Since mothers are usually the primary caregiver of an infant, especially in the first few months of life, babies can be extremely accustomed to having their needs met by her and her alone, Amanda Houle, child behaviorist and parent consultant in the Boston area tells Romper. According to Houle, it is perfectly normal for a baby in his first year of life to only have eyes for mom.
Psychology tells us that an infant's attachment to his mother is a vitally important thing, one that moms can and should feel proud of. But most mothers will tell you that as nice as it is to know you're doing a good job, it doesn't change the fact that a girl needs a break every now and then.
Houle emphasizes the importance of teaching your baby that other people in the world are trustworthy, too. Your partner is a great place to start. Houle warns that if you give in and take the baby back as soon as baby starts to fuss with the other parent, you're only creating a learned behavior that will take much longer to change.
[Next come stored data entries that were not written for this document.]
(* ===== verification/RpcStarknetProofs.v ===== *)
(** * What the read handlers answer

    On a node whose database holds a chain of blocks, the handlers answer for the
    abstract chain: the state after the block an id names, the block and its
    transactions as they were inserted.  Then what they answer for pending and pooled
    transactions, and where they do not do what they mean to. *)

From Stdlib Require Import ZArith Lia String.
From stdpp Require Import base numbers list gmap sorting.
From S2P Require Import Prelude BTreeMap Felt Tx Version Block Receipt PoolTypes Codec Versioned Mdbx DbProvider DbState ChangeLog DbHistory DbLatest DbBlocks DbUpdates Events RpcError RpcEvents GasOracle Backend RpcTypes RpcForking RpcStarknet.

Section Refinement.
Context `{MD : Mdbx} `{RT : RoaringTreemap} `{FP : FeltPostcard} {C Vm Info ExecErr : Type}.
Context (poseidon : list Z -> Z).
Abbreviation Ins := (@Insertion C (Receipt Vm) (TypedTransactionExecutionInfo Info)).
Abbreviation Server := (StarknetApi C Vm Info ExecErr).
Implicit Types (chain : list Ins) (i : Ins) (api : Server) (id : BlockIdOrTag).

(** The id names block [i] of the chain, and is not answered from a pending block. *)
Definition names_block api chain id i : Prop :=
  id = IdNumber (ins_number i) \/ id = IdHash (ins_hash i) \/
  ((id = IdTag Latest \/ (id = IdTag PendingTag /\ pending_executor api = None)) /\ last chain = Some i).

(** No block of the chain has the id. *)
Definition names_nothing chain id : Prop :=
  match id with
  | IdNumber n => exists i, last chain = Some i /\ ins_number i < n
  | IdHash h => Forall (fun i => ins_hash i <> h) chain
  | IdTag _ => False
  end.

(** A view that shows the state after block number [n]. *)
Definition shows chain (n : Z) (v : StateView) : Prop :=
  v = HistoricalState n \/ (v = LatestState /\ Forall (fun i => ins_number i <= n) chain).

Lemma last_bounds chain i :
  wf_chain chain -> last chain = Some i -> Forall (fun j => ins_number j <= ins_number i) chain.
Proof.
  intros [Hs _] [l ->]%last_Some. apply StronglySorted_app in Hs as (Hc & _ & _).
  apply Forall_app. split; [|by repeat constructor]. apply Forall_forall. intros j Hj.
  apply Z.lt_le_incl, Hc; set_solver.
Qed.

Lemma historical_number chain pre i post :
  wf_chain chain -> chain = pre ++ i :: post ->
  exists v, historical (db_of chain) (BNum (ins_number i)) = Ok (Some v) /\
    shows chain (ins_number i) v /\ (post <> [] -> v = HistoricalState (ins_number i)).
Proof.
  intros Hwf Hc. destruct post as [|j post _] using rev_ind.
  - exists LatestState. unfold historical. rewrite Hc, latest_number_last by (by subst chain).
    simpl. rewrite Z.compare_refl. split_and!; [done| |done]. right. split; [done|].
    rewrite <- Hc. apply last_bounds; [done|]. by rewrite Hc, last_snoc.
  - exists (HistoricalState (ins_number i)). split_and!; [|by left|done].
    rewrite app_comm_cons, app_assoc in Hc.
    unfold historical. rewrite Hc, latest_number_last by (by subst chain). simpl.
    replace (ins_number i ?= ins_number j) with Lt; [done|]. symmetry. apply Z.compare_lt_iff.
    destruct Hwf as [Hs _]. rewrite Hc in Hs. apply StronglySorted_app in Hs as (Hcross & _ & _).
    apply Hcross; set_solver.
Qed.

Lemma historical_hash chain pre i post :
  wf_rows chain -> chain = pre ++ i :: post ->
  historical (db_of chain) (BHash (ins_hash i)) = Ok (Some (HistoricalState (ins_number i))).
Proof.
  intros Hrows Hc. unfold historical, block_number_by_hash. simpl.
  by rewrite (br_number _ _ _ (block_rows_of chain pre i post Hrows Hc)).
Qed.
(* ===== verification/RpcExecution.v ===== *)
(** * Estimating, simulating, calling, tracing (rpc/rpc/src/starknet/blockifier.rs, read.rs,
    trace.rs, mod.rs; executor's blockifier/call.rs)

    The handlers that execute transactions or calls on a state without a block, and those
    that show the traces of what was executed.  Blockifier is the class of [Processor];
    its cached state over a state provider ([CachedState::new]), the execution of a call
    and the revert trace it extracts are parameters.  A handler that asks for the
    environment of a block also returns the block context generator, which the question
    may change.  The paymaster hook of fee estimation is left out: without a paymaster it
    is the identity. *)

From Stdlib Require Import ZArith Lia String.
From stdpp Require Import base numbers list gmap.
From S2P Require Import Prelude BTreeMap Felt Tx TxHash Version Block Receipt PoolTypes Executor Codec Versioned Mdbx DbProvider DbBlocks DbState Events RpcError RpcEvents GasOracle Backend Processor RpcTypes RpcForking RpcStarknet RpcStarknetProofs RpcTrace.

Inductive SimulationFlagForEstimateFee := EstimateSkipValidate.
Inductive SimulationFlag := SkipValidate | SkipFeeCharge.
#[export] Instance EstimateFlag_eq_dec : EqDecision SimulationFlagForEstimateFee.
Proof. solve_decision. Defined.
#[export] Instance SimulationFlag_eq_dec : EqDecision SimulationFlag.
Proof. solve_decision. Defined.

Section Execution.
Context `{MD : Mdbx} `{RT : RoaringTreemap} `{FP : FeltPostcard}.
Context {S B C W Vm ExecErr CallErr : Type} {BF : Blockifier S B C Vm ExecErr}.
Context (pedersen poseidon : list Z -> Z) (get_contract_address : Z -> Z -> list Z -> Z -> Z).
Context (class_hash_of : W -> Z) (class_try_from : W -> option C) (chain : ChainId).
Context (compute_l2_to_l1_message_hash : Z -> Z -> list Z -> Z).
Context (cached_state_new : StateProvider C -> S).
Abbreviation Info := (TransactionExecutionInfo Vm).
Abbreviation Result := (ExecutionResult Vm Info ExecErr).
Abbreviation Server := (StarknetApi C Vm Info ExecErr).
Implicit Types (api : Server) (id : BlockIdOrTag) (gen : BlockContextGenerator).
Implicit Types (flags : ExecutionFlags) (tx : ExecutableTxWithHash C).

(** [ExecutionError]: [TransactionReverted], or what the executor gave. *)
Inductive ExecutionError :=
  | TransactionReverted (revert_error : list Z)
  | ExecutionFailure (e : ExecErr).
(** Their [to_string]. *)
Context (error_text : ExecutionError -> Reason).

(** ** Executing without a block (blockifier.rs) *)

(** [transact] with no bouncer. *)
Definition transact_unbounded (state : S) (ctx : BlockInfo) flags tx : Result * S :=
  let transaction := to_executor_tx tx flags in
  match bf_execute ctx transaction state with
  | (Ok info, tx_state) =>
      (Success (build_receipt (ewh_transaction tx) (transact_fee ctx transaction info) info) info,
       tx_state)
  | (Err e, tx_state) => (Failed e, tx_state)
  end.

Fixpoint simulate_loop (ctx : BlockInfo) flags (txs : list (ExecutableTxWithHash C)) (state : S)
    : list Result :=
  match txs with
  | [] => []
  | tx :: txs =>
      let '(result, state) := transact_unbounded state ctx flags tx in
      result :: simulate_loop ctx flags txs state
  end.
Definition simulate (state : StateProvider C) (env : BlockEnv) (txs : list (ExecutableTxWithHash C))
    flags : list Result :=
  simulate_loop (block_context_from_envs env) flags txs (cached_state_new state).

(** The estimate of a receipt. *)
Definition estimate_of (receipt : Receipt Vm) : FeeEstimate :=
  let fee := receipt_fee receipt in
  let resources := resources_used receipt in {|
    fe_unit := fee_unit fee; fe_overall_fee := felt_of (overall_fee fee);
    fe_l2_gas_price := felt_of (fee_l2_gas_price fee);
    fe_l1_gas_price := felt_of (fee_l1_gas_price fee);
    fe_l2_gas_consumed := felt_of (gu_l2_gas (er_gas resources));
    fe_l1_gas_consumed := felt_of (gu_l1_gas (er_gas resources));
    fe_l1_data_gas_price := felt_of (fee_l1_data_gas_price fee);
    fe_l1_data_gas_consumed := felt_of (gu_l1_data_gas (er_gas resources)) |}.

Fixpoint estimate_loop (ctx : BlockInfo) flags (txs : list (ExecutableTxWithHash C)) (state : S)
    : list (result ExecutionError FeeEstimate) :=
  match txs with
  | [] => []
  | tx :: txs =>
      match transact_unbounded state ctx flags tx with
      | (Failed error, _) => [Err (ExecutionFailure error)]
      | (Success receipt _, state) =>
          match revert_reason receipt with
          | Some reason => [Err (TransactionReverted reason)]
          | None => Ok (estimate_of receipt) :: estimate_loop ctx flags txs state
          end
      end
  end.
Definition estimate_fees (state : StateProvider C) (env : BlockEnv)
    (txs : list (ExecutableTxWithHash C)) flags : list (result ExecutionError FeeEstimate) :=
  estimate_loop (block_context_from_envs env) (with_fee flags false) txs (cached_state_new state).

(** ** The handlers *)

(** [let state = self.state(&id)?; let env = self.block_env_at(&id)?; ..]. *)
Definition with_env {A} (oracle : GasOracle) (now : Z) api id gen
    (k : StateProvider C -> BlockEnv -> handler A) : handler A * BlockContextGenerator :=
  match api_state poseidon api id with
  | None => (None, gen)
  | Some (Err e) => (fail e, gen)
  | Some (Ok state) =>
      match api_block_env_at oracle now api id gen with
      | None => (None, gen)
      | Some (Err e) => (fail e, gen)
      | Some (Ok (env, gen)) => (k state env, gen)
      end
  end.

(** The estimates up to the first error, which is reported with its position. *)
Fixpoint collect_estimates (i : nat) (results : list (result ExecutionError FeeEstimate))
    : handler (list FeeEstimate) :=
  match results with
  | [] => ret []
  | Ok fee :: results => let! fees := collect_estimates (i + 1) results in ret (fee :: fees)
  | Err err :: _ => fail (RpcError.TransactionExecutionError (Z.of_nat i) (error_text err))
  end.

Definition estimate_fee_with oracle now api (txs : list (ExecutableTxWithHash C)) id flags gen
    : handler (list FeeEstimate) * BlockContextGenerator :=
  with_env oracle now api id gen
    (fun state env => collect_estimates 0 (estimate_fees state env txs flags)).

(** The transaction to execute, hashed as a query if it was sent as one. *)
Definition to_executable (tx : BroadcastedTx W) : option (ExecutableTxWithHash C) :=
  match tx with
  | BroadcastedInvoke tx =>
      executable_new_query pedersen poseidon (ExInvoke (invoke_into_tx_with_chain_id tx chain))
        (bi_is_query tx)
  | BroadcastedDeclare tx =>
      d ← declare_try_into_tx_with_chain_id class_hash_of class_try_from tx chain;
      executable_new_query pedersen poseidon (ExDeclare d) (bc_is_query tx)
  | BroadcastedDeployAccount tx =>
      executable_new_query pedersen poseidon
        (ExDeployAccount (deploy_account_into_tx_with_chain_id get_contract_address tx chain))
        (bd_is_query tx)
  end.

(** [contains]. *)
Definition has_flag {F} `{EqDecision F} (flag : F) (flags : list F) : bool :=
  existsb (fun f => bool_decide (f = flag)) flags.

(** [node] are the flags the executor factory was built with. *)
Definition estimate_flags (node : ExecutionFlags)
    (simulation_flags : list SimulationFlagForEstimateFee) : ExecutionFlags :=
  let skip_validate := has_flag EstimateSkipValidate simulation_flags in
  with_nonce_check
    (with_account_validation ExecutionFlags_new
       (negb skip_validate && fl_account_validation node)%bool) false.

Definition estimate_fee oracle now api (node : ExecutionFlags) (request : list (BroadcastedTx W))
    (simulation_flags : list SimulationFlagForEstimateFee) id gen : handler (list FeeEstimate) * BlockContextGenerator :=
  match mapM to_executable request with
  | None => (None, gen)
  | Some txs => estimate_fee_with oracle now api txs id (estimate_flags node simulation_flags) gen
  end.

Definition estimate_message_fee oracle now api (message : MsgFromL1) id gen
    : handler FeeEstimate * BlockContextGenerator :=
  let tx := message_into_tx_with_chain_id compute_l2_to_l1_message_hash message chain in
  let hash := l1_handler_calculate_hash pedersen tx in
  let '(result, gen) :=
    estimate_fee_with oracle now api [{| ewh_hash := hash; ewh_transaction := ExL1Handler tx |}] id
      ExecutionFlags_new gen in
  (let! fees := result in
   required (last fees) (UnexpectedError (ReasonText "Fee estimation result should exist")), gen).

(** ** Simulating (trace.rs) *)
Record SimulatedTransaction := mkSimulated {
  sim_transaction_trace : TransactionTrace;
  sim_fee_estimation : FeeEstimate;
}.

Definition simulate_flags (node : ExecutionFlags) (simulation_flags : list SimulationFlag)
    : ExecutionFlags :=
  let should_validate :=
    (negb (has_flag SkipValidate simulation_flags) && fl_account_validation node)%bool in
  let should_charge_fee := (negb (has_flag SkipFeeCharge simulation_flags) && fl_fee node)%bool in
  with_nonce_check
    (with_fee (with_account_validation ExecutionFlags_new should_validate) should_charge_fee) false.

Fixpoint collect_simulated (i : nat) (results : list Result) : handler (list SimulatedTransaction) :=
  match results with
  | [] => ret []
  | Success receipt trace :: results =>
      let! trace := expect (typed_info_new (receipt_type receipt) trace) in
      let! transaction_trace := expect (to_rpc_trace trace) in
      let fee_estimation := to_rpc_fee_estimate (resources_used receipt) (receipt_fee receipt) in
      let! simulated := collect_simulated (i + 1) results in
      ret (mkSimulated transaction_trace fee_estimation :: simulated)
  | Failed error :: _ =>
      fail (RpcError.TransactionExecutionError (Z.of_nat i) (error_text (ExecutionFailure error)))
  end.

Definition simulate_txs oracle now api (node : ExecutionFlags) id (txs : list (BroadcastedTx W))
    (simulation_flags : list SimulationFlag) gen
    : handler (list SimulatedTransaction) * BlockContextGenerator :=
  match mapM to_executable txs with
  | None => (None, gen)
  | Some executables =>
      let flags := simulate_flags node simulation_flags in
      with_env oracle now api id gen
        (fun state env => collect_simulated 0 (simulate state env executables flags))
  end.

(** ** Traces of what was executed (trace.rs) *)
Record TransactionTraceWithHash := mkTraceWithHash {
  twt_transaction_hash : Z;
  twt_trace_root : TransactionTrace;
}.

(** The trace of a transaction of the pending block, where its execution succeeded. *)
Definition pending_trace (e : TxWithHash * Result) : option (option TransactionTrace) :=
  match result_trace e.2 with
  | None => Some None
  | Some trace => Some <$> (typed_info_new (tx_type (twh_transaction e.1)) trace ≫= to_rpc_trace)
  end.

Definition stored_traces api (block_id : BlockHashOrNumber) : handler (list TransactionTraceWithHash) :=
  let db := sa_db api in
  let! indices := provided (block_body_indices db block_id) in
  let! indices := required indices BlockNotFound in
  let! tx_hashes := provided (transaction_hashes_in_range db (body_range indices)) in
  let! traces := provided (transaction_executions_by_block db block_id) in
  let! traces := required traces BlockNotFound in
  expect (mapM (fun '(h, trace) => mkTraceWithHash h <$> to_rpc_trace trace) (zip tx_hashes traces)).

Definition block_traces api id : handler (list TransactionTraceWithHash) :=
  let db := sa_db api in
  let stored := stored_traces api in
  match id with
  | IdTag PendingTag =>
      match pending_executor api with
      | Some exec =>
          let! traces := expect (mapM (fun e => option_map (mkTraceWithHash (twh_hash e.1)) <$> pending_trace e)
                                   (pe_transactions exec)) in
          ret (omap (fun t => t) traces)
      | None => let! num := provided (latest_number db) in stored (BNum num)
      end
  | IdTag Latest => let! num := provided (latest_number db) in stored (BNum num)
  | IdNumber num => stored (BNum num)
  | IdHash hash => stored (BHash hash)
  end.

Definition trace api (tx_hash : Z) : handler TransactionTrace :=
  let! pending :=
    match exec ← pending_executor api; find_pending exec tx_hash with
    | Some e => expect (pending_trace e)
    | None => ret None
    end in
  match pending with
  | Some trace => ret trace
  | None =>
      let! trace := provided (transaction_execution (sa_db api) tx_hash) in
      let! trace := required trace TxnHashNotFound in
      expect (to_rpc_trace trace)
  end.

(** ** Calling (executor's call.rs, read.rs) *)
Record EntryPointCall := mkEntryPointCall {
  epc_contract_address : Z;
  epc_entry_point_selector : Z;
  epc_calldata : list Z;
}.
(** The errors [execute_call_inner] makes itself, and blockifier's. *)
Inductive CallError :=
  | EntryPointNotFound (selector : Z)
  | CallExecutionFailed (error_trace : Z)
  | CallFailure (e : CallErr).
(** Blockifier's execution of a call to an address with the given gas; the trailing revert
    trace of a call; [ENTRYPOINT_NOT_FOUND_ERROR]; the texts of the errors. *)
Context (call_execute : BlockInfo -> Z -> CallEntryPoint -> Z -> S -> result CallErr CallInfo).
Context (revert_trace : CallInfo -> Z) (entrypoint_not_found : Z) (call_error_text : CallError -> Reason).
Context (is_patricia_key : Z -> bool).

(** [None] is the panic of [to_blk_address]. *)
Definition execute_call_inner (request : EntryPointCall) (state : S) (ctx : BlockInfo) (max_gas : Z)
    : option (result CallError CallInfo) :=
  if is_patricia_key (epc_contract_address request) then
    let call := mkCallEntryPoint None 0 (epc_calldata request) (epc_entry_point_selector request)
                  EntryExternal CallTypeCall in
    match call_execute ctx (epc_contract_address request) call max_gas state with
    | Err e => fail (CallFailure e)
    | Ok call_info =>
        if ci_failed call_info then
          match ci_retdata call_info with
          | [error_code] =>
              if Z.eqb error_code entrypoint_not_found
              then fail (EntryPointNotFound (epc_entry_point_selector request))
              else fail (CallExecutionFailed (revert_trace call_info))
          | _ => fail (CallExecutionFailed (revert_trace call_info))
          end
        else ret call_info
    end
  else None.

Definition execute_call (request : EntryPointCall) (state : S) (ctx : BlockInfo) (max_gas : Z)
    : option (result CallError (list Z)) :=
  let! res := execute_call_inner request state ctx max_gas in ret (ci_retdata res).

Definition call oracle now api (max_call_gas : option Z) (request : EntryPointCall) id gen
    : handler (list Z) * BlockContextGenerator :=
  with_env oracle now api id gen (fun state env =>
    option_map (map_err (fun err => ContractError (call_error_text err)))
      (execute_call request (cached_state_new state) (block_context_from_envs env)
         (default 1000000000 max_call_gas))).
End Execution.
According to Houle, the best way to help your baby learn to relax with your partner is by giving them the chance to do it. If you don't think you can stay in the house without swooping in to the rescue, whisper your best tips into your partner's ear and get out and run an errand.
Eventually, your partner will learn what works for them and the baby within their unique relationship, but it might be a bumpy ride as they figure it out together. The best thing you can do to move that process along is to get out of the way from time to time.